PrIvate sector lender IDFC First Bank is set to raise nearly Rs 2,000 crore via a preferential issue in order to create a capital war-chest in order to contain any fallout due to Covid-19, two people familiar with the matter said.
The fresh round of fundraising will be subscribed by a mix of internal and external investors. The board is set to meet on Friday to take a call on the fundraise. The bank has not appointed any investment bank so far to help with the capital raise.
The scheduled fundraising would help create capital buffers to absorb future shocks if asset quality takes a hit due to Covid-19 related pressures.
It is expected that ICICI Prudential Life Insurance and IDFC may subscribe to a majority of the Rs 2,000-crore preferential issue being planned by IDFC First Bank.
While ICICI Prudential is expected to invest Rs 500-600 crore, parent IDFC is likely to pump in about Rs 800 crore to maintain its 40% stake.
The lender has a common equity tier 1 or CET1 ratio of 13.28% at the end of the December quarter.
IDFC Bank and non-banking finance company Capital First combined after the collapse of a $12-billion merger deal between IDFC and Shriram Group — one of the most ambitious M&A deals in the Indian financial services industry — in late 2017. Some minority IDFC shareholders sought better pricing after Shriram offered Rs 60 apiece for the parent and around Rs 48 for the bank.
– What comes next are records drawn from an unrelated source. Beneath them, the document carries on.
(** C8: mapping consecutive pages never panics and keeps the tree well formed.
    On success none of the pages was mapped before, each page maps to its frame
    with the requested attributes, and no other mapping changes.  On failure the
    error says the memory or an entry was missing, and no page outside the
    request gains a mapping. *)
Theorem mappages_spec own live s la pa flags n :
  inv root own live s -> fits 8 flags -> 0 < n -> span_ok la pa n ->
  exists r s' own' live', mappages root la pa flags n ID_OFFSET s = (r, s')
    /\ inv root own' live' s' /\ map_post la pa flags n s r s'.
Proof.
  intros Hinv Hf Hn Hspan. pose proof Hspan as (_ & Hal & _ & _ & _ & Hpal & _).
  unfold mappages. rewrite !in_page_offset_eq, Hal, Hpal, (proj2 (Z.eqb_neq n 0)) by lia. simpl orb. cbv iota.
  destruct (mappages_loop_post flags (Z.to_nat n) 1 la la pa 0 own live s) as (r & s' & own' & live' & Hr);
    [done|done|by rewrite Z2Nat.id by lia|].
  exists r, s', own', live'. by rewrite Z2Nat.id in Hr by lia.
Qed.

(** A misaligned or empty request is refused before anything is touched. *)
Theorem mappages_guards s la pa flags n :
  in_page_offset la <> 0 \/ in_page_offset pa <> 0 \/ n = 0 ->
  exists e, mappages root la pa flags n ID_OFFSET s = (Err e, s)
    /\ e = if (in_page_offset la =? 0) && (in_page_offset pa =? 0) then RangeEmpty
           else AddrMisaligned (Some la) (Some (wadd 64 (wadd 64 la n) PAGE_SIZE)) (Some pa).
Proof.
  intros Hg. eexists. split; [|done]. unfold mappages.
  destruct (Z.eqb_spec (in_page_offset la) 0), (Z.eqb_spec (in_page_offset pa) 0); try done.
  simpl. destruct (Z.eqb_spec n 0); [done|]. tauto.
Qed.

(** ** Reprotecting *)
Lemma Entry_addr_frame e : fits 56 (Entry_addr e pt) /\ Entry_addr e pt mod 2 ^ 12 = 0.
Proof.
  unfold Entry_addr, Entry_get. cbn [fst]. assert (fits 64 (wshl 64 e 2)) by (by apply wrap_fits).
  rewrite paddr_mask_land by (done || unfold pt; lia). change (page_shift pt) with 12.
  pose proof (Z.mod_pos_bound (wshl 64 e 2) (2 ^ 56)). unfold fits. rewrite Z.mod_mul by lia.
  Z.div_mod_to_equations. lia.
Qed.

(** The mapping after [n] pages were given new attributes. *)
Definition reprotect_post (la flags n : Z) s (r : res Error Z) s' : Prop :=
  match r with
  | Ok _ => forall x, fits 64 x ->
      if in_pages la n x
      then exists e, walk 2 (mem s) root x = Some (O, e)
                     /\ mapped root (mem s') x = Some (O, (Entry_addr e pt, Z.lor flags VALID))
      else mapped root (mem s') x = mapped root (mem s) x
  | Err e => e = EntryExistent false
             /\ forall x, fits 64 x -> in_pages la n x = false -> mapped root (mem s') x = mapped root (mem s) x
  | Panic => False
  end.

Lemma in_pages_0 la x : in_pages la 0 x = false.
Proof. apply not_true_iff_false. unfold in_pages. rewrite andb_true_iff, Z.leb_le, Z.ltb_lt. lia. Qed.

Lemma in_pages_1 la x : in_pages la 1 x = (vpn_at 0 x =? vpn_at 0 la).
Proof.
  unfold in_pages, page_no. apply eq_true_iff_eq. rewrite andb_true_iff, Z.leb_le, Z.ltb_lt, Z.eqb_eq. lia.
Qed.

(** One page and then the others. *)
Lemma reprotect_post_step la flags n s e0 s1 r s' :
  span_ok la 0 (1 + n) -> 0 < n -> fits 8 flags ->
  (forall x, fits 64 x -> vpn_at 0 x = vpn_at 0 la -> walk 2 (mem s) root x = Some (O, e0)) ->
  (forall x, fits 64 x -> walk 2 (mem s1) root x =
     if vpn_at 0 x =? vpn_at 0 la then Some (O, Entry_new (Entry_addr e0 pt) (Z.lor flags VALID) pt)
     else walk 2 (mem s) root x) ->
  reprotect_post (la + 2 ^ 12) flags n s1 r s' -> reprotect_post la flags (1 + n) s r s'.
Proof.
  intros (Hla & Hal & Hend & Hv & _) Hn Hfl Hw Hs1. assert (fits 64 (la + 2 ^ 12)) by (unfold fits; lia).
  assert (Hne : forall x, fits 64 x -> vpn_at 0 x <> vpn_at 0 la ->
    walk 2 (mem s1) root x = walk 2 (mem s) root x).
  { intros x Hx Hne. by rewrite Hs1, (proj2 (Z.eqb_neq _ _) Hne). }
  destruct r as [e|e|]; [| |done].
  - intros Hm x Hx. specialize (Hm x Hx). rewrite in_pages_next in Hm by (done || lia).
    destruct (Z.eqb_spec (vpn_at 0 x) (vpn_at 0 la)) as [Heq|Hxne].
    + rewrite andb_false_r in Hm. rewrite in_pages_first by (done || lia). exists e0. split; [by apply Hw|].
      rewrite Hm. unfold mapped. rewrite Hs1, (proj2 (Z.eqb_eq _ _) Heq) by done.
      destruct (Entry_addr_frame e0). by apply leaf_new.
    + rewrite andb_true_r in Hm. destruct (in_pages la (1 + n) x); [by rewrite Hne in Hm|].
      rewrite Hm. unfold mapped. by rewrite Hne.
  - intros [-> Hm]. split; [done|]. intros x Hx Hin. specialize (Hm x Hx).
    rewrite in_pages_next, Hin in Hm by (done || lia). rewrite Hm by done. unfold mapped. f_equal. apply Hne; [done|].
    intros Heq. rewrite in_pages_first in Hin by (done || lia). done.
Qed.

Lemma reprotect_loop_post flags n : forall la last own live s,
  inv root own live s -> fits 8 flags -> span_ok la 0 (Z.of_nat n) ->
  exists r s', reprotect_loop n root la flags ID_OFFSET last s = (r, s')
    /\ inv root own live s' /\ reprotect_post la flags (Z.of_nat n) s r s'.
Proof.
  induction n as [|n IH]; intros la last own live s Hinv Hf Hspan.
  { exists (Ok last), s. split; [done|]. split; [done|]. intros x Hx. by rewrite in_pages_0. }
  pose proof Hspan as (Hla & Hal & Hend & Hv & _). assert (Hfla : fits 64 la) by (unfold fits; lia).
  cbn [reprotect_loop].
  destruct (la2pte_cases root own s la (proj1 Hinv) Hfla) as [(t & e & E & Ho & He & Hw)|(E & Hw)].
  2:{ rewrite (ST_bind_Err _ _ _ _ _ E). by exists (Err (EntryExistent false)), s. }
  rewrite (ST_bind_Ok _ _ _ _ _ E). cbn [fst snd]. erewrite ST_bind_Ok by (rewrite read_entry_eq, He; done).
  fold (Entry_addr e pt).
  destruct (write_leaf_walk root own live s t la (Entry_new (Entry_addr e pt) (Z.lor flags VALID) pt) Hinv Hfla Ho)
    as (s1 & E1 & Hinv1 & Hw1). rewrite (ST_bind_Ok _ _ _ _ _ E1).
  assert (Hpage : forall x, fits 64 x -> vpn_at 0 x = vpn_at 0 la -> walk 2 (mem s) root x = Some (O, e)).
  { intros x Hx Hxla. destruct (vpn_page x la Hx Hfla Hxla) as [H1 H2].
    apply (walk_leaf root own _ t x e); [apply Hinv|done|by rewrite H1|by rewrite H2]. }
  destruct n as [|n].
  { eexists _, s1. split; [done|]. split; [done|]. intros x Hx. change (Z.of_nat 1) with 1. rewrite in_pages_1.
    unfold mapped. rewrite Hw1 by done. destruct (Z.eqb_spec (vpn_at 0 x) (vpn_at 0 la)); [|done].
    exists e. split; [by apply Hpage|]. destruct (Entry_addr_frame e). by apply leaf_new. }
  unfold addr_add. change PAGE_SIZE with (2 ^ 12). rewrite !wadd_small by (unfold fits; lia).
  replace (Z.of_nat (S (S n))) with (1 + Z.of_nat (S n)) in * by lia.
  destruct (IH (la + 2 ^ 12) (Entry_new (Entry_addr e pt) (Z.lor flags VALID) pt) own live s1)
    as (r & s' & E' & Hinv' & Hpost); [done|done|by apply span_ok_virt; [|lia]|].
  exists r, s'. split; [done|]. split; [done|]. apply (reprotect_post_step la flags _ s e s1); (done || lia).
Qed.

(** Giving consecutive pages new attributes keeps every frame and changes no
    other page; it fails, without panicking, only where a page has no last-level
    entry. *)
Theorem reprotect_spec own live s la flags n :
  inv root own live s -> fits 8 flags -> 0 <= n -> span_ok la 0 n ->
  exists r s', reprotect root la n flags ID_OFFSET s = (r, s')
    /\ inv root own live s' /\ reprotect_post la flags n s r s'.
Proof.
  intros Hinv Hf Hn Hspan. pose proof Hspan as (_ & Hal & _). unfold reprotect.
  rewrite in_page_offset_eq, Hal. simpl negb. cbv iota.
  destruct (reprotect_loop_post flags (Z.to_nat n) la 0 own live s) as (r & s' & Hr);
    [done|done|by rewrite Z2Nat.id by lia|].
  exists r, s'. by rewrite Z2Nat.id in Hr by lia.
Qed.

(** ** Translating *)
Definition la2pa_view (la : Z) (is_kernel : bool) (v : option (nat * (Z * Z))) : res Error Z :=
  if (BLANK_BEGIN <=? la) && (la <=? BLANK_END) then Err PermissionDenied
  else match v with
       | Some (O, (pa, attr)) =>
           if contains attr USER_ACCESS || is_kernel then Ok pa else Err PermissionDenied
       | _ => Err (EntryExistent false)
       end.

(** [la2pa] reads the mapping and changes nothing: it gives the frame of a
    4 KiB leaf to a caller with access, and an error otherwise. *)
Theorem la2pa_spec own s la is_kernel :
  tree_ok root own (mem s) -> fits 64 la ->
  la2pa root la is_kernel ID_OFFSET s = (la2pa_view la is_kernel (mapped root (mem s) la), s).
Proof.
  intros Hok Hla. unfold la2pa, la2pa_view. destruct (_ && _); [done|]. unfold mapped.
  destruct (la2pte_cases root own s la Hok Hla) as [(t & e & E & Ho & He & Hw)|(E & l & e & Hw)]; rewrite Hw.
  - rewrite (ST_bind_Ok _ _ _ _ _ E). cbn [fst snd]. erewrite ST_bind_Ok by (rewrite read_entry_eq, He; done).
    unfold leaf_view, is_set. destruct (Entry_get e pt) as [pa attr]. simpl.
    destruct (contains attr VALID); [|done]. by destruct (contains attr USER_ACCESS || is_kernel).
  - rewrite (ST_bind_Err _ _ _ _ _ E). unfold leaf_view. by destruct (is_set e).
Qed.
End Map.

(** ** Witnesses *)
Lemma mappages_spec_witness :
  exists r s' own' live', mappages ID_OFFSET 0x1000 0x80200000 USER_RW 2 ID_OFFSET empty_space = (r, s')
    /\ inv ID_OFFSET own' live' s' /\ map_post ID_OFFSET 0x1000 0x80200000 USER_RW 2 empty_space r s'.
Proof.
  apply (mappages_spec ID_OFFSET _ _ empty_space 0x1000 0x80200000 USER_RW 2 empty_space_inv);
    [split; [discriminate|reflexivity]|lia|].
  unfold span_ok. change (vpn_at 0 0x1000) with 1. split_and!; (reflexivity || lia).
Defined.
IDFC First Bank was formed in December 2018, led by Capital First’s V Vaidyanathan. Interestingly, Vaidyanathan, who had earlier led ICICI Bank’s retail business, was also the CEO of ICICI Prudential before the management buyout of Capital First with Warburg Pincus in 2012.
The RBI expects the parent IDFC to retain 40% in the bank for five years. The banking licence granted in the second half of 2015 is nearing the five-year-old threshold.